In 2016, we agreed that, both given the limited amount of English language literature on the history of the Nazi persecution of the sick and disabled and the need to both update the literature and provide an account of its importance to contemporary bioethics, we should write a book for an Anglophonic audience to fill the gap. We returned to Elvira’s story as a possible focus of the book, given both its vivid personal account of these events and the confluence of historical figures involved. Eberl’s later crimes in the Holocaust embodied the historical relationship between the Nazi’s persecution of the disabled and the Shoah. As we engaged deeper with Elvira’s story and its context, other figures peripherally involved provided similar opportunities to narrate the historical and ethical significance of this history: Paul Nitsche, one the assessing psychiatrists who likely helped decide Elvira’s fate travelled a moral arc that mirrored that of the psychiatric profession; Julius Hallervorden, the famed neuroscientist who had benefitted from the killing of adults and children who had lived in the same institutions as Elvira, offered a portrait of a beneficiary of the crime and a warning of the perils of value free science.
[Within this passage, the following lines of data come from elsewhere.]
(** The local variables of a run that is inside the refinement loop of
    the code-review workflow, its state stuck. *)
Definition in_refinement_loop (state : loc) (rs : run_state) : Prop :=
  exists s,
    rs_heap rs !! state = Some s /\ refinement_stuck s /\
    ((current_node rs = Some "check_quality" /\
      exists v q, s !! "quality_score" = Some v /\ as_number v = Some q /\ q < 80) \/
     (current_node rs = Some "refine_code" /\
      exists q, as_number (state_get s "quality_score" (PInt 0)) = Some q) \/
     current_node rs = Some "suggest_improvements").

(** ** The HTTP handlers ([app/main.py]) *)

(** An entry of [graphs]. *)
Record graph_record := GraphRecord {
  g_id : string;
  g_name : string;
  g_nodes : gmap string node_def;
  g_edges : gmap string string;
  g_conditional_edges : gmap string (list (string * condition_def));
  g_created_at : string
}.

(** An entry of [runs]; [final_state] is held by its entries. *)
Record run_record := RunRecord {
  r_run_id : string;
  r_graph_id : string;
  r_final_state : gmap string pyval;
  r_execution_log : list log_entry;
  r_started_at : string
}.

(** The module-level dictionaries [graphs] and [runs]; the module-level
    [engine] is [WorkflowEngine()], whose registry stays [main_tools]. *)
Record app_state := AppState {
  graphs : gmap string graph_record;
  runs : gmap string run_record
}.

(** [GraphCreateRequest] and [GraphRunRequest]. *)
Record graph_create_request := GraphCreateRequest {
  req_nodes : gmap string node_def;
  req_edges : gmap string string;
  req_conditional_edges : option (gmap string (list (string * condition_def)));
  req_name : option string
}.
(** * commonspace: the per-study schema and data-point persistence layer

    A shallow embedding of the data-access module of the commonspace
    server: table provisioning ([createNewTableFromGehlFields]), the data
    point codec ([transformToPostgresInsert] and the functions it calls) and
    the delete path of the persistence gateway ([deleteDataPoint]).

    JavaScript values are an inductive type, objects are association lists
    in own-property order, a [throw] is the [Throw] branch of [Result], and
    the connection pool is a state-passing function. *)

From Stdlib Require Import String Ascii List Arith Bool Lia DecimalString.
Import ListNotations.
Open Scope string_scope.
Set Warnings "-register-all".
Set Warnings "-automation".


(** ** JavaScript values *)

Module Js.

(** A number is only ever moved around and interpolated by this code, never
    computed with: it is carried as the text that [Number.prototype.toString]
    gives for it (so [-0] is carried as ["0"]). *)
Inductive JsVal : Type :=
| JNull
| JUndefined
| JBool (b : bool)
| JNum (text : string)
| JStr (s : string)
| JArr (elems : list JsVal)
| JObj (props : list (string * JsVal)).

(** An object: its own enumerable string-keyed properties in the order
    [Object.keys] lists them. *)
Definition Obj : Type := list (string * JsVal).

(** Every [throw] site of the module, and the [TypeError] the runtime raises
    when a property of [null] or [undefined] is read. Each constructor
    carries what the message interpolates. *)
Inductive JsError : Type :=
| TypeError (read : string)
| NullInArray (xs : list JsVal)
| InvalidGroups (value : JsVal)
| InvalidAge (value : JsVal)
| UnexpectedKey (key : string)
| NoTablePossible (fields : list string)
| NoTablenameFound (surveyId : string)
| NoDataPointFound (query : string) (dataPointId : JsVal)
| DatabaseError (message : string).

Inductive Result (A : Type) : Type :=
| Ok (a : A)
| Throw (e : JsError).
Arguments Ok {A} a.
Arguments Throw {A} e.

Definition bind {A B : Type} (r : Result A) (k : A -> Result B) : Result B :=
  match r with
  | Ok a => k a
  | Throw e => Throw e
  end.

Definition is_Ok {A : Type} (r : Result A) : bool :=
  match r with Ok _ => true | Throw _ => false end.

Definition is_Throw {A : Type} (r : Result A) : bool := negb (is_Ok r).

Module Notations.
  Notation "x <- e ;; k" := (bind e (fun x => k))
    (at level 61, e at next level, right associativity).
End Notations.
Import Notations.

Section MapM.
Context {A B : Type} (f : A -> Result B).

(** [Array.prototype.map] with a callback that may throw: the first
    throw, in index order, aborts the whole map. *)
Fixpoint mapM (l : list A) : Result (list B) :=
  match l with
  | [] => Ok []
  | x :: l' => y <- f x ;; ys <- mapM l' ;; Ok (y :: ys)
  end.
End MapM.

(** *** ToString, join, truthiness *)

(** The [ToString] abstract operation, as used by template literals, on
    the values of the data; an object has the text of a plain object, the
    one it has when no property [toString] of its own hides the inherited
    method (see [interpolable]). *)
Fixpoint ToString (x : JsVal) : string :=
  match x with
  | JNull => "null"
  | JUndefined => "undefined"
  | JBool true => "true"
  | JBool false => "false"
  | JNum text => text
  | JStr s => s
  | JArr xs =>
      String.concat ","
        (map (fun y => match y with
                       | JNull | JUndefined => ""
                       | _ => ToString y
                       end) xs)
  | JObj _ => "[object Object]"
  end.

(** An element of [Array.prototype.join]: [null] and [undefined] give the
    empty string. *)
Definition join_element (y : JsVal) : string :=
  match y with
  | JNull | JUndefined => ""
  | _ => ToString y
  end.

Definition Array_join (sep : string) (xs : list JsVal) : string :=
  String.concat sep (map join_element xs).

Definition truthy (x : JsVal) : bool :=
  match x with
  | JNull | JUndefined => false
  | JBool b => b
  | JNum text => negb (String.eqb text "0" || String.eqb text "NaN")
  | JStr s => negb (String.eqb s "")
  | JArr _ | JObj _ => true
  end.

(** [v === 'literal'] *)
Definition strict_eq_string (v : JsVal) (literal : string) : bool :=
  match v with
  | JStr s => String.eqb s literal
  | _ => false
  end.

Definition is_null (v : JsVal) : bool :=
  match v with JNull => true | _ => false end.

Definition Array_isArray (v : JsVal) : bool :=
  match v with JArr _ => true | _ => false end.

(** *** Objects *)

(** [o[k]]: [undefined] when [o] has no such property. *)
Fixpoint obj_get (o : Obj) (k : string) : JsVal :=
  match o with
  | [] => JUndefined
  | (k', v) :: o' => if String.eqb k' k then v else obj_get o' k
  end.

(** [o[k] = v]: an existing property keeps its place, a new one goes last
    (the keys written by this module are not array indices). *)
Fixpoint obj_set (o : Obj) (k : string) (v : JsVal) : Obj :=
  match o with
  | [] => [(k, v)]
  | (k', v') :: o' =>
      if String.eqb k' k then (k', v) :: o' else (k', v') :: obj_set o' k v
  end.

(** [delete o[k]] *)
Definition obj_delete (o : Obj) (k : string) : Obj :=
  filter (fun p => negb (String.eqb (fst p) k)) o.

Definition Object_keys (o : Obj) : list string := map fst o.

(** [v.k] for one of the names this module reads ([type], [longitude],
    [latitude]): a [TypeError] on [null] and [undefined], the own property
    of an object, and [undefined] on a primitive or an array, whose
    prototypes have no property of these names. *)
Definition get_prop (v : JsVal) (k : string) : Result JsVal :=
  match v with
  | JNull | JUndefined => Throw (TypeError k)
  | JObj props => Ok (obj_get props k)
  | _ => Ok JUndefined
  end.

(** *** JSON.stringify *)

Definition quote_char : ascii := ascii_of_nat 34.
Definition backslash : ascii := ascii_of_nat 92.

Definition hex_digit (n : nat) : ascii :=
  nth n ["0"; "1"; "2"; "3"; "4"; "5"; "6"; "7"; "8"; "9";
         "a"; "b"; "c"; "d"; "e"; "f"]%char "0"%char.

Definition escape_char (c : ascii) : string :=
  let n := nat_of_ascii c in
  if Nat.eqb n 34 then String backslash (String quote_char "")
  else if Nat.eqb n 92 then String backslash (String backslash "")
  else if Nat.eqb n 8 then String backslash "b"
  else if Nat.eqb n 9 then String backslash "t"
  else if Nat.eqb n 10 then String backslash "n"
  else if Nat.eqb n 12 then String backslash "f"
  else if Nat.eqb n 13 then String backslash "r"
  else if Nat.ltb n 32 then
    String backslash
      (String "u" (String "0" (String "0"
         (String (hex_digit (n / 16)) (String (hex_digit (n mod 16)) "")))))
  else String c "".

Fixpoint escape_string (s : string) : string :=
  match s with
  | EmptyString => ""
  | String c s' => escape_char c ++ escape_string s'
  end.

Definition QuoteJSONString (s : string) : string :=
  String quote_char (escape_string s ++ String quote_char "").

Definition non_finite (text : string) : bool :=
  String.eqb text "NaN" || String.eqb text "Infinity"
  || String.eqb text "-Infinity".

(** [SerializeJSONProperty]: [None] is the [undefined] that the operation
    gives for an [undefined] value. *)
Fixpoint SerializeJSONProperty (x : JsVal) : option string :=
  match x with
  | JUndefined => None
  | JNull => Some "null"
  | JBool true => Some "true"
  | JBool false => Some "false"
  | JNum text => Some (if non_finite text then "null" else text)
  | JStr s => Some (QuoteJSONString s)
  | JArr xs =>
      Some ("[" ++ String.concat ","
                     (map (fun y => match SerializeJSONProperty y with
                                    | Some s => s
                                    | None => "null"
                                    end) xs) ++ "]")
  | JObj props =>
      Some ("{" ++ String.concat ","
                     (flat_map
                        (fun p => match SerializeJSONProperty (snd p) with
                                  | Some s => [QuoteJSONString (fst p) ++ ":" ++ s]
                                  | None => []
                                  end) props) ++ "}")
  end.

Definition JSON_stringify (x : JsVal) : JsVal :=
  match SerializeJSONProperty x with
  | Some s => JStr s
  | None => JUndefined
  end.

(** Decimal text of a placeholder index. *)
Definition nat_to_string (n : nat) : string :=
  NilZero.string_of_uint (Nat.to_uint n).

End Js.
Export Js.
Import Js.Notations.

(** ** Schema registry and table provisioner *)

Module Provisioner.

(** The [GehlFields] string-literal union. *)
Inductive GehlFields : Type :=
| gender | age | mode | posture | activities | groups | object
| location | note | creation_date | last_updated.

(** The string a [GehlFields] value is at run time. *)
Definition field_name (f : GehlFields) : string :=
  match f with
  | gender => "gender"
  | age => "age"
  | mode => "mode"
  | posture => "posture"
  | activities => "activities"
  | groups => "groups"
  | object => "object"
  | location => "location"
  | note => "note"
  | creation_date => "creation_date"
  | last_updated => "last_updated"
  end.

Definition GehlFields_eqb (f g : GehlFields) : bool :=
  String.eqb (field_name f) (field_name g).

(** The part of [Study] that is required; [createNewTableFromGehlFields]
    takes a study and reads none of its properties. *)
Record Study : Type := {
  studyId : string;
  userId : string;
  type : string;
  protocolVersion : string
}.

(** A [Set] of strings: its elements in insertion order. *)
Definition Set_add (s : list string) (x : string) : list string :=
  if existsb (String.eqb x) s then s else (s ++ [x])%list.

Definition new_Set (xs : list string) : list string :=
  fold_left Set_add xs [].

Definition Set_has (s : list string) (x : string) : bool :=
  existsb (String.eqb x) s.

(** [Array.from(s).toString()] *)
Definition setString (s : list string) : string := String.concat "," s.

Definition genderLocationArray : list GehlFields := [gender; location].
Definition genderLocation : list string :=
  new_Set (map field_name genderLocationArray).

Definition allGehlFieldsArray : list GehlFields :=
  [gender; age; mode; posture; activities; groups; object; location;
   creation_date; last_updated; note].
Definition allGehlFields : list string :=
  new_Set (map field_name allGehlFieldsArray).
Definition allGehlFieldsStrings : list string := allGehlFields.

(** A template literal that spans several source lines: the lines are
    joined by a line feed and the source's indentation. *)
Definition LF : string := String (ascii_of_nat 10) "".

Definition template (indent : string) (lines : list string) : string :=
  String.concat (LF ++ indent) lines.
Elvira had died in 2014. In 2015 we had met Ute Hoffman, the director of the memorial site at Bernburg. Dr Hoffman knew Elvira well and had worked with her in the late 1990s and early 2000s on educating visitors to the memorial site. We were able to locate Elvira’s widow, Heinz Manthey, who was still living in their home in Lübeck. Through our Stuttgart-based translator and assistant, Antje Hammond, we made contact with Herr Manthey, who agreed to meet us and discuss his late wife’s story. Michael met with Herr Manthey in the late autumn of 2016. The conversation was immeasurably helpful in compiling a portrait of Elvira and developing a sense of her later years. Herr Manthey provided a copy of an English translation of Elvira’s book, Elvira – The fate of a German child who cheated death in the Gas Chamber in 1940, and copies of related valuable documents and photos relevant to Elvira’s persecution as a child and her later life.

We later met with many dedicated people – historians, curators, educators, ethicists, physicians, advocates – working at memorial sites and archives in Germany, Austria and western Poland to compile as much information as possible about the crime now known in Germany as “the Krankenmorde”. In late 2016 we began a vital collaboration with Professor Frank Schneider from the German Psychiatric Association (DGPPN) culminating in our bringing to Australia in 2018 the travelling museum exhibition “Registered, Persecuted, Annihilated – the sick and disabled under National Socialism”.
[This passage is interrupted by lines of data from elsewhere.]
(** * base_model.py: UNet and UResNet as compositions of tensor-framework layers

    The program is written against a tensor framework (torch.nn): every
    primitive it calls (convolution, batch normalisation, pooling,
    interpolation, padding, concatenation, addition) is the framework's.
    The embedding keeps that split.  The module classes of base_model.py
    become records and their [__init__] and [forward] methods become
    functions over an interface [TensorOps] of primitives; the instance
    [SizeOps] gives the primitives their documented effect on a tensor's
    size (torch.Size) and the conditions under which they raise.

    [forward] mutates the module it is called on only through batch
    normalisation (the running statistics of a layer in training mode), so
    every [forward] returns the result together with the module after the
    call; an exception is [None]. *)

From Stdlib Require Import ZArith QArith List Bool Lia.
Import ListNotations.
Open Scope Z_scope.

(** ** Exceptions *)

Definition bind {A B : Type} (m : option A) (k : A -> option B) : option B :=
  match m with
  | Some a => k a
  | None => None
  end.

Notation "x <- m ;; k" := (bind m (fun x => k))
  (at level 61, m at next level, right associativity).
Notation "' p <- m ;; k" := (bind m (fun x => match x with p => k end))
  (at level 61, p pattern, m at next level, right associativity).

(** The tensor a call returns, without the module state after the call. *)
Definition output {T S : Type} (r : option (T * S)) : option T := option_map fst r.

(** ** Sizes *)

(** [x.size()] of a 4-d tensor: [x.size()[0]] .. [x.size()[3]]. *)
Record Size : Type := mkSize { batch : Z; channels : Z; height : Z; width : Z }.

(** ** Leaf layers of torch.nn, as base_model.py instantiates them

    [P] is the type of a parameter tensor. *)

Set Implicit Arguments.

Record Conv2d (P : Type) : Type := mkConv2d {
  in_channels : Z;
  out_channels : Z;
  kernel_size : Z * Z;
  stride : Z;
  padding : Z;
  weight : P;
  bias : option P }.

Record ConvTranspose2d (P : Type) : Type := mkConvTranspose2d {
  ct_in_channels : Z;
  ct_out_channels : Z;
  ct_kernel_size : Z * Z;
  ct_stride : Z;
  ct_padding : Z;
  ct_weight : P;
  ct_bias : option P }.

(** [weight] and [bias] are learned; [running_mean], [running_var] and
    [num_batches_tracked] are buffers that a forward call in training mode
    overwrites; [training] is [nn.Module.training]. *)
Record BatchNorm2d (P : Type) : Type := mkBatchNorm2d {
  num_features : Z;
  bn_weight : P;
  bn_bias : P;
  running_mean : P;
  running_var : P;
  num_batches_tracked : Z;
  training : bool }.

Record MaxPool2d : Type := mkMaxPool2d { pool_kernel_size : Z }.

Record Upsample : Type := mkUpsample { scale_factor : Z }.

(** ** The module classes of base_model.py

    One record per class; a field per submodule that [__init__] registers.
    The layers of an [nn.Sequential] are named by their index in it
    ([conv_0] is [self.conv[0]]).  [nn.ReLU] layers have no state and are
    calls of [relu] in [forward]. *)

Record double_conv (P : Type) : Type := mk_double_conv {
  conv_0 : Conv2d P;
  conv_1 : BatchNorm2d P;
  conv_3 : Conv2d P;
  conv_4 : BatchNorm2d P }.

Record inconv (P : Type) : Type := mk_inconv { inconv_conv : double_conv P }.

Record down (P : Type) : Type := mk_down {
  mpconv_0 : MaxPool2d;
  mpconv_1 : double_conv P }.

(** [up.up] is an [nn.Upsample] or an [nn.ConvTranspose2d]. *)
Inductive upsampler (P : Type) : Type :=
| Bilinear (u : Upsample)
| Learned (c : ConvTranspose2d P).

Record up (P : Type) : Type := mk_up {
  up_up : upsampler P;
  up_conv : double_conv P }.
The next challenge for us was to create a book that was worthy of the subject and accessible to a general audience. We needed to cover both a complex historical narrative and bioethics discourse that reflected lessons of the Krankenmorde. We also needed to mould three voices coming from multiple disciplinary perspectives – psychiatry, bioethics, history, and journalism. Thus, began an intense collaboration with our editor Matthew Noble at UTS ePRESS. Matthew’s meticulous editing in combination with his narrative writing skills helped us shape the book, whose different sections required both a single voice and balance of the different tones required of its different sections.

Amidst this process we grappled with how to title such a book and explored a number of options. Eventually however it was a chance conversation in 2018 during the Sydney presentation of the exhibition with Australian writer and researcher, Amanda Tink, which led us to “First into the Dark”. Reminded of the work of the late Les Murray and its relevance to our interests, we revisited the poem “Dog Fox Field”. Beyond its inspiration for the book title, this work has been invaluable to our ongoing research.

Following a searching process of peer review, redrafting and restructuring, The First into the Dark is ready for release. We are immensely proud of what we have been able to achieve in this work and grateful to the many wonderful people who helped create it.

Our focus is now to disseminate the book and, most important, its key messages.